The data presented here provide direct evidence for the association of low-levels of cortical DRD1 mRNA gene expression, which is determined by genetic factors, with neurocognitive performance. The D1 receptor is affected by AD44,45 and schizophrenia,46,47 and decreases with age.48,49 Here, we applied a statistical model that does consider the confound effect of disease status and age. In addition, the strong effect of rs5326 on CDR was also observed in control brain samples, while a similar effect on cognitive function was observed in healthy young males. All the above indicate that the association of CDR with rs5326 is not limited only in cohorts with low cognitive reserve. One limitation is that the LOGOS cohort includes only healthy young males and caution must be exercised when considering our findings in the context of the general population.

A previous study did not find a significant association among rs5326 and DRD1 gene expression.47 The inconsistency of our results might be secondary to differences in the characteristics of the human postmortem cohort, including younger controls (mean age was 40, where variation in cognitive performance may be less) and mixed ethnic population. One limitation of our study is that we did not explore the effect of the rs5326 on protein abundance and D1 receptor availability. While ~40% of the variation in protein concentration can be explained by knowledge of mRNA abundances, additional mechanisms such as posttranscriptional, translational regulation, and degradation rates, acting through miRNAs may fine tune protein abundances.50 Thus, predicting D1 receptor availability and abundance at the surface of neurons on the basis of gene expression data is challenging and possibly misleading. Another limitation is that the gene expression profiling was conducted in a single brain region (superior temporal gyrus). A previous study found that among 15 cortical regions, the superior temporal gyrus shows the highest transcriptional vulnerability associated with CDR.7 However, other regions, such as dorsolateral prefrontal cortex, mediate cognitive functions normally associated with DRD1 function (e.g., planning, working memory, etc.) and should be further examined in future gene expression studies.
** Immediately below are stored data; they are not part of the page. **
(* ===== verification/Calendar.v ===== *)
(** * Calendar time (lib/libc/time)

    Conversions between the seconds since the epoch, the day number and the
    calendar date, in each of the configurations the source has.  [time_t] is
    [uint32_t], [int] and [long] have 32 bits, and C division truncates.
    [None] is a read outside a table. *)

From stdpp Require Import base tactics numbers list.
From S2P Require Import Prelude.

(** ** Configuration *)

Record time_config := mk_tcfg { GREGORIAN_TIME : bool; JULIAN_TIME : bool; TIME_EXTENDED : bool }.

(** What tinyara/time.h leaves of the options. *)
Definition julian_time (cfg : time_config) : bool := GREGORIAN_TIME cfg && JULIAN_TIME cfg.

Definition SEC_PER_MIN : Z := 60.
Definition SEC_PER_HOUR : Z := 3600.
Definition SEC_PER_DAY : Z := 86400.

Definition JD_OF_EPOCH : Z := 2440588.
Definition GREG_DUTC : Z := -141427.
Definition GREG_YEAR : Z := 1582.
Definition GREG_MONTH : Z := 10.
Definition GREG_DAY : Z := 15.

(** ** Years and months *)

Definition clock_isleapyear (year : Z) : Z :=
  if negb (Z.rem year 400 =? 0) then
    if negb (Z.rem year 100 =? 0) then (if negb (Z.rem year 4 =? 0) then 0 else 1) else 0
  else 1.

Definition g_daysbeforemonth : list Z := [0; 31; 59; 90; 120; 151; 181; 212; 243; 273; 304; 334; 365].

Definition clock_daysbeforemonth (month : Z) (leapyear : bool) : option Z :=
  retval ← (if month - 1 <? 0 then None else g_daysbeforemonth !! Z.to_nat (month - 1));
  Some (if (2 <? month) && leapyear then retval + 1 else retval).

Definition clock_dayoftheweek (mday month year : Z) : Z :=
  let '(year, month) := if month <=? 2 then (year - 1, month + 12) else (year, month) in
  let month := month - 2 in
  Z.rem (i32 (mday + year + Z.quot year 4 - Z.quot year 100 + Z.quot year 400 + Z.quot (i32 (31 * month)) 12)) 7.

(** The kernel's own function (os/kernel/clock/clock_dow.c), with months from 0 *)
Definition g_lookup : list Z := [2; 5; 7; 10; 12; 15; 17; 20; 23; 25; 28; 30].

Definition clock_dow (year month day : Z) : option Z :=
  let '(day, year) := if month <? 2 then (i32 (day + year), i32 (year - 1)) else (i32 (day + (year - 2)), year) in
  v ← (if month <? 0 then None else g_lookup !! Z.to_nat month);
  Some (Z.rem (i32 (v + day + 4 + Z.quot year 4 - Z.quot year 100 + Z.quot year 400)) 7).

(** ** From the day number to the date: year, month and day from 1 *)

(** [jd] is a [time_t], the variables are [long]. *)
Definition clock_utc2gregorian (jd : Z) : Z * Z * Z :=
  let l := i32 (u32 (jd + 68569)) in
  let n := Z.quot (i32 (4 * l)) 146097 in
  let l := i32 (l - Z.quot (i32 (146097 * n + 3)) 4) in
  let i := Z.quot (i32 (4000 * (l + 1))) 1461001 in
  let l := i32 (l - Z.quot (i32 (1461 * i)) 4 + 31) in
  let j := Z.quot (i32 (80 * l)) 2447 in
  let d := i32 (l - Z.quot (i32 (2447 * j)) 80) in
  let l := Z.quot j 11 in
  let m := i32 (j + 2 - 12 * l) in
  let y := i32 (100 * (n - 49) + i + l) in
  (y, m, d).

Definition clock_utc2julian (jd : Z) : Z * Z * Z :=
  let j := i32 (u32 (jd + 1402)) in
  let k := Z.quot (i32 (j - 1)) 1461 in
  let l := i32 (j - 1461 * k) in
  let n := i32 (Z.quot (i32 (l - 1)) 365 - Z.quot l 1461) in
  let i := i32 (l - 365 * n + 30) in
  let j := Z.quot (i32 (80 * i)) 2447 in
  let d := i32 (i - Z.quot (i32 (2447 * j)) 80) in
  let i := Z.quot j 11 in
  let m := i32 (j + 2 - 12 * i) in
  let y := i32 (4 * k + n + i - 4716) in
  (y, m, d).

(** Without CONFIG_GREGORIAN_TIME: the loop over the years *)
Fixpoint utc2year (fuel : nat) (value days : Z) : option (Z * Z * bool) :=
  match fuel with
  | O => None
  | S fuel =>
      let leapyear := negb (clock_isleapyear (i32 (value + 1970)) =? 0) in
      let tmp := if leapyear then 366 else 365 in
      if tmp <=? days then utc2year fuel (value + 1) (days - tmp) else Some (value, days, leapyear)
  end.

(** and the search for the month. *)
Fixpoint utc2month (fuel : nat) (min max days : Z) (leapyear : bool) : option Z :=
  match fuel with
  | O => None
  | S fuel =>
      let value := Z.shiftr (min + max) 1 in
      let continue (min max : Z) := if min <? max then utc2month fuel min max days leapyear else Some min in
      tmp ← clock_daysbeforemonth (value + 1) leapyear;
      if days <? tmp then
        tmp ← clock_daysbeforemonth value leapyear;
        if days <? tmp then continue min (value - 1) else Some value
      else continue (value + 1) max
  end.

Definition clock_utc2simple (days : Z) : option (Z * Z * Z) :=
  let value := Z.quot days 1461 in
  let days := u32 (days - value * 1461) in
  '(value, days, leapyear) ← utc2year 5 (Z.shiftl value 2) days;
  let year := 1970 + value in
  value ← utc2month 12 0 11 days leapyear;
  tmp ← clock_daysbeforemonth value leapyear;
  Some (year, value + 1, i32 (days - tmp) + 1).

(** [GREG_DUTC] is an [int] that is compared with a [time_t]. *)
Definition clock_utc2calendar (cfg : time_config) (utc : Z) : option (Z * Z * Z) :=
  if GREGORIAN_TIME cfg then
    if julian_time cfg then
      if u32 GREG_DUTC <=? utc then Some (clock_utc2gregorian (u32 (utc + JD_OF_EPOCH)))
      else Some (clock_utc2julian (u32 (utc + JD_OF_EPOCH)))
    else Some (clock_utc2gregorian (u32 (utc + JD_OF_EPOCH)))
  else clock_utc2simple utc.

(** ** From the date to the day number *)

Definition clock_gregorian2utc (year month day : Z) : Z :=
  let temp := if month <=? 2 then -1 else 0 in
  u32 (i32 (Z.quot (i32 (1461 * (year + 4800 + temp))) 4 + Z.quot (i32 (367 * (month - 2 - 12 * temp))) 12
            - Z.quot (i32 (3 * Z.quot (year + 4900 + temp) 100)) 4 + day - 32075)).

Definition clock_julian2utc (year month day : Z) : Z :=
  u32 (i32 (367 * year - Z.quot (i32 (7 * (year + 5001 + Z.quot (month - 9) 7))) 4 + Z.quot (i32 (275 * month)) 9 + day + 1729777)).

Definition clock_calendar2utc (cfg : time_config) (year month day : Z) : option Z :=
  if GREGORIAN_TIME cfg then
    let dyear := Z.quot (i32 (month - 1)) 12 in
    let month := i32 (month - 12 * dyear) in
    let year := i32 (year + dyear) in
    let '(month, year) := if month <? 1 then (month + 12, i32 (year - 1)) else (month, year) in
    if julian_time cfg then
      let isgreg :=
        if GREG_YEAR <? year then true
        else if year <? GREG_YEAR then false
        else if GREG_MONTH <? month then true
        else if month <? GREG_MONTH then false
        else GREG_DAY <=? day in
      if isgreg then Some (u32 (clock_gregorian2utc year month day - JD_OF_EPOCH))
      else Some (u32 (clock_julian2utc year month day - JD_OF_EPOCH))
    else Some (u32 (clock_gregorian2utc year month day - JD_OF_EPOCH))
  else
    let days := u32 (i32 ((year - 1970) * 365)) in
    let days := u32 (days + Z.shiftr (i32 (year - 1969)) 2) in
    tmp ← clock_daysbeforemonth month (negb (clock_isleapyear year =? 0));
    let days := u32 (days + u32 tmp) in
    Some (u32 (days + i32 (day - 1))).

(** ** Broken-down time *)

(** [struct tm]; the last two fields are there with CONFIG_TIME_EXTENDED. *)
Record tm := mk_tm {
  tm_sec : Z; tm_min : Z; tm_hour : Z; tm_mday : Z; tm_mon : Z; tm_year : Z; tm_wday : Z; tm_yday : Z
}.

(** [old] is what [result] held. *)
Definition gmtime_r (cfg : time_config) (timer : Z) (old : tm) : option tm :=
  let epoch := timer in
  let jdn := Z.quot epoch SEC_PER_DAY in
  let epoch := u32 (epoch - SEC_PER_DAY * jdn) in
  let hour := Z.quot epoch SEC_PER_HOUR in
  let epoch := u32 (epoch - SEC_PER_HOUR * hour) in
  let min := Z.quot epoch SEC_PER_MIN in
  let epoch := u32 (epoch - SEC_PER_MIN * min) in
  let sec := epoch in
  '(year, month, day) ← clock_utc2calendar cfg jdn;
  let result := mk_tm sec min hour day (i32 (month - 1)) (i32 (year - 1900)) (tm_wday old) (tm_yday old) in
  if TIME_EXTENDED cfg then
    before ← clock_daysbeforemonth (tm_mon result) (negb (clock_isleapyear year =? 0));
    Some (mk_tm sec min hour day (tm_mon result) (tm_year result) (clock_dayoftheweek day month year) (day + before))
  else Some result.

(** The arithmetic is that of [time_t] and of [unsigned int]. *)
Definition mktime (cfg : time_config) (tp : tm) : option Z :=
  let seconds (days : Z) := u32 (u32 (u32 (u32 (days * 24 + tm_hour tp) * 60 + tm_min tp) * 60) + tm_sec tp) in
  if GREGORIAN_TIME cfg then
    jdn ← clock_calendar2utc cfg (i32 (tm_year tp + 1900)) (i32 (tm_mon tp + 1)) (tm_mday tp);
    Some (seconds jdn)
  else
    let days := u32 (i32 ((tm_year tp - 70) * 365)) in
    let days := u32 (days + Z.shiftr (i32 (tm_year tp - 69)) 2) in
    before ← clock_daysbeforemonth (tm_mon tp) (negb (clock_isleapyear (i32 (tm_year tp + 1900)) =? 0));
    let days := u32 (days + u32 before) in
    let days := u32 (days + i32 (tm_mday tp - 1)) in
    Some (seconds days).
Overall, the data presented in this study provide a mechanistic link between DRD1 availability and cognitive performance across diagnostic groups. Additional support for the potential of targeting neurocognitive deficits through D1 receptor agonists is provided. Future studies should explore the effect of D1 receptor agonists on improving cognitive function in an inverted U-shaped dependent manner, taking into consideration the DRD1 genetic background.